Ye, the rapper and designer formerly known as Kanye West, aired a controversial ad in select local markets during the Super Bowl that promoted a website selling just one item—a T-shirt with a swastika on it.
The 30-second ad featured Ye recording himself on an iPhone while lying in a dentist’s chair. Smiling into the camera, he said, “I spent all the money for the ad on these new teeth. So, once again, I had to shoot it on an iPhone.” He then directed viewers to his online store, Yeezy.com. Initially, the site offered a variety of unbranded clothing, but shortly after the ad aired, it simply featured a $20 white T-shirt with a black swastika on it.
The ad came just days after Ye posted a series of disturbing comments on social media in which he called himself a Nazi and expressed admiration for Adolf Hitler.

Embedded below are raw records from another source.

(* ===== verification/Regression.v ===== *)
(** [scripts/run_regression.py]: the tests of a test list are built, run and
    summarised. *)
From Stdlib Require Import ZArith Lia.
From S2P Require Import Elf2mem Prelude Str Json Py Store Lib Helpers BuildSoftware Verilator IsaTests.
Local Open Scope Z_scope.
Local Open Scope py_scope.

(** [x in v]: an element of an array, a key of an object, a part of a text. *)
Definition json_contains (v : json) (x : string) : M bool :=
  match v with
  | JArr l => mret (json_in (JStr x) l)
  | JObj d => mret (dict_mem x d)
  | JStr s => mret (contains x s)
  | _ => raise TypeError "argument is not iterable"
  end.

(** A field of the test list with the type the test runner gives it. *)
Definition as_int (v : json) : M Z :=
  match v with
  | JInt n => mret n
  | JBool b => mret (if b then 1 else 0)
  | _ => raise TypeError "expected an integer"
  end.
Definition as_strings (v : json) : M (list string) := l ← items_of v; map_m as_str l.

Section regression.
Context `{Host}.
(** [fixed d v] is the text of [f"{v:.<d>f}"] for a value of a document, or the error of a value
    that is no number: the decimal expansion of a binary float, which the model does not compute. *)
Variable fixed : nat -> json -> result string.
Definition fixed_text (d : nat) (v : json) : M string := fun w => (fixed d v, w).

Definition display_testlist_path (p : path) : M string :=
  resolved ← resolve p;
  try_except (relative_text resolved (repo_path [])) is_value_error
    (fun _ => mret (path_str resolved)).
Lemma line_comment_split s a b : startswith s "//" = true -> to_line_end s = (a, b) ->
  exists t, a = "//" +:+ t /\ s = "//" +:+ t +:+ b /\ find nl t = None /\ at_line_end b.
Proof.
  unfold startswith. intros [z ->]%prefix_inv E. destruct (to_line_end z) as [t b'] eqn:Ez.
  apply to_line_end_split in Ez as (-> & Hb & Ht). rewrite <- sapp_assoc in E.
  rewrite (at_line_end_find b' Hb) in E by (by apply find_nl_none in Ht; apply find_nl_none).
  injection E as <- <-. by exists t.
Qed.

Lemma length_lt s c a b : String c s = a +:+ b -> a <> "" -> (String.length b <= String.length s)%nat.
Proof.
  intros E Ha. destruct a as [|d a]; [done|]. rewrite sapp_cons in E. injection E as _ ->.
  rewrite slength_app. lia.
Qed.

Lemma loop_lexes fuel : forall s r, (String.length s <= fuel)%nat ->
  (remove_loop fuel false false s = Some r -> exists l, lexes s l) /\
  (forall e, remove_loop fuel true e s = Some r -> lexes_in e s).
Proof.
  induction fuel as [|fuel IH]; intros [|c s] r Hl; simpl in Hl; try lia.
  1,2: split; [intros _; exists []; constructor|intros e _; left; constructor].
  assert (Hin : forall e r, remove_loop fuel true e s = Some r -> lexes_in e s)
    by (intros e r0; apply (IH s r0); lia).
  assert (Hout : forall b q, (String.length b <= String.length s)%nat ->
    remove_loop fuel false false b = Some q -> exists l, lexes b l)
    by (intros b q Hb; apply (IH b q); lia).
  split.
  - destruct (decide (c = chr 34)) as [->|Hq].
    + cbn [remove_loop]. rewrite Ascii.eqb_refl. intros (q & Hi & _)%fmap_Some.
      destruct (Hin _ _ Hi) as [Hu|(t & z & l & Ht & -> & Hz)]; eexists.
      * by apply (lexes_open s).
      * by apply (lexes_str t z l).
    + rewrite loop_out by done. destruct (startswith (String c s) "//") eqn:E1; [|
        destruct (startswith (String c s) "/*") eqn:E2].
      * destruct (to_line_end (String c s)) as [a b] eqn:Ee. intros (q & Hi & _)%fmap_Some.
        destruct (line_comment_split _ _ _ E1 Ee) as (t & -> & Es & Ht & Hb).
        destruct (Hout b q) as [l Hlex]; [|done|].
        { apply (length_lt s c ("//" +:+ t)); [by rewrite sapp_assoc|done]. }
        rewrite Es. eexists. by constructor.
      * destruct (block_comment (String c s)) as [[a b]|] eqn:Ee; [|done].
        intros (q & Hi & _)%fmap_Some.
        destruct (block_comment_split _ _ _ E2 Ee) as (t & -> & Es & Ht).
        destruct (Hout b q) as [l Hlex]; [by apply (length_lt _ _ _ _ Es)|done|].
        rewrite Es, sapp_assoc, sapp_assoc. eexists. by constructor.
      * intros (q & Hi & _)%fmap_Some. destruct (Hout s q) as [l Hlex]; [done|done|].
        eexists. constructor; [done| |done]. unfold opens_comment. by rewrite E1, E2.
  - intros [|]; cbn [remove_loop].
    + intros (q & Hi & _)%fmap_Some. apply (lexes_in_step _ false); [by eapply Hin|by constructor..].
    + destruct (Ascii.eqb_spec c (chr 92)) as [->|H1].
      * intros (q & Hi & _)%fmap_Some. apply (lexes_in_step _ true); [by eapply Hin|by constructor..].
      * destruct (Ascii.eqb_spec c (chr 34)) as [->|H2]; intros (q & Hi & _)%fmap_Some.
        -- destruct (Hout s q) as [l Hlex]; [done|done|]. right. exists dq, s, l.
           split_and!; [constructor|done|done].
        -- apply (lexes_in_step _ false); [by eapply Hin|by constructor..].
Qed.
Lemma expand_lines_total include q w : (forall sources p, exists r, include sources p w = (r, w) /\
    expanded w (expands w (Path true (canon w p))) sources r) -> forall ls n sources,
  exists r, fold_m (expand_line include q) sources (zip (seqZ n (len ls)) ls) w = (r, w) /\
    expanded w (expands_lines w ls) sources r.
Proof.
  intros Hi. induction ls as [|raw ls IH]; intros n sources.
  { exists (Ok sources). split; [done|]. exists []. split; [by rewrite app_nil_r|constructor]. }
  rewrite seqZ_cons by (simpl; lia). replace (Z.pred (len (raw :: ls))) with (len ls) by (simpl; lia).
  cbn [zip zip_with fold_m].
  destruct (expand_line_total include q w n raw ls [] sources Hi) as (r & Hr & Hx).
  destruct r as [s|e]; [|exists (Raise e); by rewrite (bind_raise_eq _ _ _ _ _ Hr)].
  rewrite (bind_ok_eq _ _ _ _ _ Hr). cbv beta. clear Hx.
  destruct (IH (Z.succ n) s) as (r & Hr2 & Hx2). exists r. split; [done|].
  destruct r as [s2|e]; [|done]. destruct Hx2 as (l & -> & Hl).
  destruct (expand_line_total include q w n raw ls l sources Hi) as (r' & Hr' & Hx').
  rewrite Hr in Hr'. injection Hr' as <-. destruct Hx' as (l1 & -> & Hx').
  exists (l1 ++ l). split; [by rewrite app_assoc|by apply Hx'].
Qed.

Lemma expand_total w : links_resolve w -> forall depth seen sources p,
  file_set w seen -> (depth + length seen = host_recursion)%nat ->
  exists r, expand depth seen sources p w = (r, w) /\
    expanded w (expands w (Path true (canon w p))) sources r.
Proof.
  intros Hl. induction depth as [|depth IH]; intros seen sources p Hs Hd.
  { apply file_set_size in Hs. eexists (Raise _). split; [done|]. right. split; [done|lia]. }
  cbn [expand]. rewrite (bind_ok_eq _ _ (Path true (canon w p)) w w) by done. cbv beta.
  set (q := Path true (canon w p)). case_bool_decide as Hq; [eexists (Raise _); split; [done|by left]|].
  rewrite (bind_ok_eq _ _ tt w w) by done. cbv beta.
  destruct (read_text q w) as [[text|e] w1] eqn:Et; pose proof (read_text_state _ _ _ _ Et) as ->.
  2: { exists (Raise e). rewrite (bind_raise_eq _ _ _ _ _ Et). split; [done|].
       left. by eapply read_text_input_error. }
  rewrite (bind_ok_eq _ _ _ _ _ Et). cbv beta.
  assert (Hf : is_file_at w q = true).
  { unfold read_text in Et. apply bind_ok in Et as (c & w1 & Er & _).
    apply read_raw_ok in Er as (_ & t & Hn & _). unfold is_file_at. by rewrite Hn. }
  destruct (expand_lines_total (expand depth (q :: seen)) q w) with (ls := splitlines text) (n := 1)
    (sources := sources) as (r & Hr & Hx).
  { intros sources' p'. apply IH; [by apply file_set_add|simpl; lia]. }
  exists r. split; [done|]. destruct r as [s|e]; [|done]. destruct Hx as (l & -> & Hx).
  exists l. split; [done|by econstructor].
Qed.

Following the backlash, his Yeezy account was deactivated. The Anti-Defamation League condemned the ad, saying the swastika is a symbol of hate and a reminder of the atrocities committed by the Nazis. “There is no excuse for such behavior,” the organization wrote. Fox, which broadcasts the Super Bowl, and Shopify, which hosts Ye’s online store, have not commented on the situation. The ad only ran in local markets, not nationally, making it far cheaper than the multimillion-dollar price of a national Super Bowl ad.
The same ad aired in those markets hours after the game ended.
This is not the first time Ye has been involved in controversy. In 2022, he was suspended from X after posting offensive images, including a swastika inside a Star of David. Although his account was later restored, Elon Musk said at the time that Ye’s posts violated the platform’s policy on inciting violence. In 2023, Ye publicly apologized to the Jewish community with a message in Hebrew on Instagram. Ye previously said he was diagnosed with bipolar disorder, though in a recent podcast interview, he claimed that diagnosis was incorrect and said he believes he is actually on the autism spectrum. Earlier this year, his online store also drew attention for selling clothing with cryptic messages in Cyrillic and Greek letters, which language experts said had no real meaning.